2. Don’t Compare Yourself To Other People: It can be easier said than done, especially if you are just starting out in business and can already see so many successful businesses on social media or you are wanting to further your career and compare yourself to other women in business magazines or on Linked In. But it’s important to remember that what you see on social media and in the media, in general, are the highlights, the good stuff, the successes and the airbrushed professional photographs. You are seeing the finished article, the edited version, the tenth take! You are not seeing the rough cuts or the scenes and stories that didn’t make it because they weren’t interesting enough.

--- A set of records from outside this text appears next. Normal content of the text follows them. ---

Lemma type_value_lowered (flag v1 v2 : string) (rest : list string)
      (f : filters) (w : world) :
  In flag ["--type"; "-t"] -> Str.lower v1 = Str.lower v2 ->
  parse_loop utcnow (flag :: v1 :: rest) f w
  = parse_loop utcnow (flag :: v2 :: rest) f w.
Proof.
  intros Hflag Hv. simpl in Hflag.
  destruct Hflag as [<-|[<-|[]]];
    cbn [parse_loop is_in existsb String.eqb Ascii.eqb Bool.eqb orb];
    now rewrite Hv.
Qed.

End Arguments.

Lemma parse_arguments_category_is_a_tag_witness :
  tag_or_absent (set_event_type no_filters "PullRequestEvent") /\
  event_type (set_event_type no_filters "PullRequestEvent") <> Some EmptyString.
Proof.
  apply (parse_arguments_category_is_a_tag sample_clock
           ["octocat"; "--type"; "PR"] initial_world initial_world
           (Some "octocat")).
  reflexivity.
Defined.

Lemma parse_loop_left_to_right_witness :
  parse_loop sample_clock (["--repo"; "x"] ++ ["--limit"; "3"]) no_filters
    initial_world
  = parse_loop sample_clock ["--limit"; "3"] (set_repo no_filters "x")
      initial_world.
Proof.
  apply (parse_loop_left_to_right sample_clock ["--repo"; "x"]
           ["--limit"; "3"] no_filters (set_repo no_filters "x")
           initial_world initial_world).
  reflexivity.
Defined.

(** ** Runs *)

Lemma event_lines_length (utcnow : nat -> datetime) (repr : json -> string)
      (with_age : bool) (events : list json) :
  forall k, List.length (event_lines utcnow repr with_age k events)
            = List.length events.
Proof. induction events as [|e events IH]; intros k; simpl; auto. Qed.

Section Runs.

Variable utcnow : nat -> datetime.
Variable repr : json -> string.
Variable strftime_ymd : datetime -> string.
Variable urlopen : string -> response.

(** X13.  The alias given to [--type] is matched whatever its case: two
    runs that differ only in the case of that alias print the same lines
    and end with the same status. *)
Theorem type_alias_ignores_case (username flag v1 v2 : string)
        (pre post : list string) :
  parses utcnow pre ->
  In flag ["--type"; "-t"] ->
  Str.lower v1 = Str.lower v2 ->
  run utcnow repr strftime_ymd urlopen (username :: pre ++ flag :: v1 :: post)
  = run utcnow repr strftime_ymd urlopen (username :: pre ++ flag :: v2 :: post).
Proof.
  intros (f & w & Hpre) Hflag Hv. rewrite !run_cons.
  rewrite !(parse_loop_app utcnow (List.length pre) pre _ _ _ _ _ (le_n _) Hpre).
  now rewrite (type_value_lowered utcnow flag v1 v2 post f w Hflag Hv).
Qed.

(** X14.  When no event passes the filters, a run prints, after the
    warnings of the arguments, the progress notice and the line that says
    so, and nothing else: no header and no filter summary. *)
Theorem run_without_matches (argv : list string) (username : string)
        (f : filters) (w : world) (events : list json) :
  parse_arguments utcnow argv initial_world = (Ok (Some username, f), w) ->
  urlopen (url_of username) = Events events ->
  filter_events events f = Ok [] ->
  run utcnow repr strftime_ymd urlopen argv
  = (0, app (stdout w)
            ["Fetching activity for GitHub user: " ++ username ++ "...";
             "No activity found matching the filters."]).
Proof.
  intros Hp Hu Hf. destruct argv as [|u rest]; [discriminate Hp|].
  simpl in Hp. unfold mbind, mret in Hp.
  destruct (parse_loop utcnow rest no_filters initial_world) as [[f0|e] w0] eqn:Hl;
    [|discriminate].
  injection Hp as -> -> ->.
  rewrite run_cons, Hl. cbn zeta. rewrite Hu, Hf.
  unfold display_activity, print. cbn [snd fst stdout clock_reads exit_status].
  now rewrite <- app_assoc.
Qed.

(** X15.  A run ends with status 0 or 1, whatever its arguments, the
    answer of the network and the records received. *)
Theorem run_status_is_0_or_1 (argv : list string) :
  fst (run utcnow repr strftime_ymd urlopen argv) = 0 \/
  fst (run utcnow repr strftime_ymd urlopen argv) = 1.
Proof.
  destruct argv as [|username rest]; [right; reflexivity|].
  rewrite run_cons.
  pose proof (parse_loop_ends_with_1 utcnow (List.length rest) rest
                no_filters initial_world (le_n _)) as Hends.
  destruct (parse_loop utcnow rest no_filters initial_world) as [[f|e] w].
  - cbn zeta.
    destruct (urlopen (url_of username)) as [c reason|reason| |events];
      try (right; reflexivity).
    pose proof (no_exit_filter_events events f) as Hf.
    destruct (filter_events events f) as [F|e].
    + pose proof (no_exit_display_activity utcnow repr strftime_ymd F f
             (snd (print ("Fetching activity for GitHub user: "
                          ++ username ++ "...") w))) as Hd.
      destruct (display_activity utcnow repr strftime_ymd F f _)
        as [[[]|e] w2].
      * left. reflexivity.
      * right. cbn [fst] in *. exact (exit_status_no_exit e Hd).
    + right. cbn [fst]. exact (@exit_status_no_exit unit e Hf).
  - right. cbn [fst] in *. exact (@exit_status_ends_with_1 unit e Hends).
Qed.

(** X16.  For a non-empty list [display_activity] calls [print] once per
    event, after two calls for the header, or three when a category, a
    repository substring or a date is set; a limit alone adds no summary.
    The first text is a line feed followed by the title with the number
    of events, so that the output opens with an empty line; the summary,
    when there is one, lists the type, the repository and the date in
    that order; the header ends with a rule of 60 hyphens. *)
Theorem display_activity_header (events : list json) (f : filters)
        (w : world) :
  events <> [] ->
  Forall (formattable repr (date_filter_active f)) events ->
  exists w',
    display_activity utcnow repr strftime_ymd events f w = (Ok tt, w') /\
    stdout w'
    = (stdout w ++ header_texts strftime_ymd (List.length events) f
       ++ event_lines utcnow repr (date_filter_active f) (clock_reads w)
            events)%list /\
    List.length (stdout w')
    = (List.length (stdout w) + (if summary_shown f then 3 else 2)
       + List.length events)%nat.
Proof.
  intros Hne Hall. destruct events as [|e events]; [contradiction|].
  unfold display_activity.
  match goal with
  | |- context [match ?fd with [] => mret tt | _ :: _ => print _ end] =>
      set (filter_desc := fd)
  end.
  assert (Hparts : filter_desc = summary_parts strftime_ymd f).
  { subst filter_desc. unfold summary_parts.
    destruct (truthy_str (event_type f)), (truthy_str (repo f)),
      (date_from f); reflexivity. }
  assert (Hfd : summary_shown f
                = match filter_desc with [] => false | _ => true end).
  { subst filter_desc. unfold summary_shown.
    destruct (truthy_str (event_type f)), (truthy_str (repo f)),
      (date_from f); reflexivity. }
  clearbody filter_desc.
  change (match date_from f with Some _ => true | None => false end)
    with (date_filter_active f).
  unfold header_texts. rewrite <- Hparts, Hfd.
  unfold mbind at 1. unfold print at 1. cbn [stdout clock_reads].
  unfold mbind at 1.
  destruct filter_desc as [|x fd].
  - unfold mret at 1. unfold mbind at 1. unfold print at 1.
    cbn [stdout clock_reads].
    rewrite (for_each_event_lines _ _ _ _ _ Hall). cbn [stdout clock_reads].
    eexists. split; [reflexivity|]. cbn [stdout]. split.
    + rewrite <- !app_assoc. reflexivity.
    + rewrite !length_app, event_lines_length. simpl. lia.
  - unfold print at 1. cbn [stdout clock_reads].
    unfold mbind at 1. unfold print at 1. cbn [stdout clock_reads].
    rewrite (for_each_event_lines _ _ _ _ _ Hall). cbn [stdout clock_reads].
    eexists. split; [reflexivity|]. cbn [stdout]. split.
    + rewrite <- !app_assoc. reflexivity.
    + rewrite !length_app, event_lines_length. simpl. lia.
Qed.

Remember everybody that has already achieved success has had to deal with a lot to get where they are (and they are still probably working very hard to maintain their position.) They have already been through the failures and the knock backs, the late nights and the long hours and the thoughts and doubts that they were not enough when comparing themselves to their own peers. You do YOU, and forget where everyone else is up to, and what they have achieved. You will feel lighter and more able to focus on what you can do.
3. Don’t Compare Your Chapter 1 With Someone Else’s Chapter 20: It’s easy to look at someone else who is far ahead of you in their career and think that you must be at that point right now or you are a failure, but nobody starts off at age 18 with all that knowledge they have gained over years of working. That’s impossible, and you’re setting yourself up for an impossible goal and a hard fail if you think you can do that. Take a look at any successful woman who runs their own business or who is in a senior leadership position, they certainly did not get there overnight and at some stage in their life, they were in the position that you are in now. They have already worked the long hours, had the late nights, the early mornings, the doubts and the fears (and everything else you are experiencing right now) when they started out they were just like you! So Relax. Be happy where you are, and with how far you have come. The only person you need to compete with ever is who you were yesterday.
4. Reframe That Nagging Voice: You might not be able to get rid of ‘Negative Nelly’ for good, but you can change the way you react to it. Every time that little annoying voice pops up and makes you feel like you aren’t good enough, try and imagine the words coming from someone or something you would never listen to or take note of in a million years. Try imagining that voice is coming from Daffy Duck or Big Bird from Sesame Street, or give it a name, like Gertrude or Mavis. Make it less threatening or even plain silly. If you can laugh at it, you can shake it off and move on.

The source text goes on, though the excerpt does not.